With Libraries, Apple has created a hierarchy. They’ve put the Final Cut Pro Projects folder inside the Final Cut Pro Events folder, and the Events folder inside the Library. Figure 1 (below) illustrates the hierarchy. Libraries contain events, events contain projects. It’s extremely simple. The new hierarchy takes the events and projects, combines them hierarchically inside the Library, and one top level of organization. Everything is now contained inside the Library, in a single unified file that will house everything required for your productions. This makes it easy to collaborate with other editors, and easy to back up. It simplifies everything related to media management and Final Cut Pro.
Figure 1. Final Cut Pro 10.1’s new Library hierarchy.
Easing the Transition from FCP 7
As I mentioned earlier, the Library introduces some analogous elements that may help Final Cut Pro 7 editors get into the groove of Final Cut Pro 10. In previous versions of FCP X, having an Events folder and a Projects folder that are completely separate on the hard drive but linked in the application was kind of confusing, especially for editors still working in the Final Cut Pro 7 editing paradigm. With the introduction of the Library, everything is unified inside of a project file, which means you can think about your Library like a project file in FCP 7 (Figure 2, below).
Figure 2. How the FCP 10.1 Library file compares to the FCP 7 Project file.
It isn’t the same, but it does function similarly. When you double-click a project file in FCP 7, your project opens up, and everything you’ve brought into that project is there. With FCP 10.1, if you go to your Finder and double-click on a Library file, it won’t open the library file; it will load the project. It will load Final Cut Pro X with whatever event or events are inside that particular library.
Events, likewise, could be confusing for Final Cut Pro 7 editors because they’ve never dealt with the concept of an event. But an event is really nothing more than a folder, a container for media--or a bin in Final Cut Pro 7 terms.

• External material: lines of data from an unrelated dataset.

Fixpoint value (fuel : nat) (depth : Z) (b : bytes) : option (jval * bytes) :=
  match fuel, skip b with
  | S f, c :: b1 =>
      if c =? 123 then
        exit_if maxNestingDepth <=? depth with None;
        match skip b1 with
        | c2 :: b2 => if c2 =? 125 then Some (VObj [], b2)
                      else '(l, r) ← members f (depth + 1) b1; Some (VObj l, r)
        | [] => None
        end
      else if c =? 91 then
        exit_if maxNestingDepth <=? depth with None;
        match skip b1 with
        | c2 :: b2 => if c2 =? 93 then Some (VArr [], b2)
                      else '(l, r) ← elements f (depth + 1) b1; Some (VArr l, r)
        | [] => None
        end
      else if c =? 34 then '(s, r) ← str b1; Some (VStr (string_of s), r)
      else if c =? 116 then r ← literal (bytes_of "rue") b1; Some (VBool true, r)
      else if c =? 102 then r ← literal (bytes_of "alse") b1; Some (VBool false, r)
      else if c =? 110 then r ← literal (bytes_of "ull") b1; Some (VNull, r)
      else '(t, r) ← number (c :: b1); Some (VNum t, r)
  | _, _ => None
  end
with elements (fuel : nat) (depth : Z) (b : bytes) : option (list jval * bytes) :=
  match fuel with
  | O => None
  | S f =>
      '(v, r) ← value f depth b;
      match skip r with
      | c :: r' => if c =? 44 then '(l, r2) ← elements f depth r'; Some (v :: l, r2)
                   else if c =? 93 then Some ([v], r') else None
      | [] => None
      end
  end
with members (fuel : nat) (depth : Z) (b : bytes) : option (list (string * jval) * bytes) :=
  match fuel, skip b with
  | S f, c :: b1 =>
      exit_if negb (c =? 34) with None;
      '(k, r) ← str b1;
      match skip r with
      | c2 :: r2 =>
          exit_if negb (c2 =? 58) with None;
          '(v, r3) ← value f depth r2;
          match skip r3 with
          | c4 :: r4 => if c4 =? 44 then '(l, r5) ← members f depth r4; Some ((string_of k, v) :: l, r5)
                        else if c4 =? 125 then Some ([(string_of k, v)], r4) else None
          | [] => None
          end
      | [] => None
      end
  | _, _ => None
  end.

Finally, “projects” in FCP X are essentially what we called “sequences” in FCP 7. There’s really no difference. An FCP X project is a timeline, an area where you assemble your edit. Just as in Final Cut Pro 7, when you double-click a sequence it will load the timeline, the same thing happens in FCP X when you double-click a project. FCP X will load the timeline, as in FCP 7, although there are no tabbed timelines in FCP X. Scooting around between timelines or projects works a little differently in Final Cut Pro X.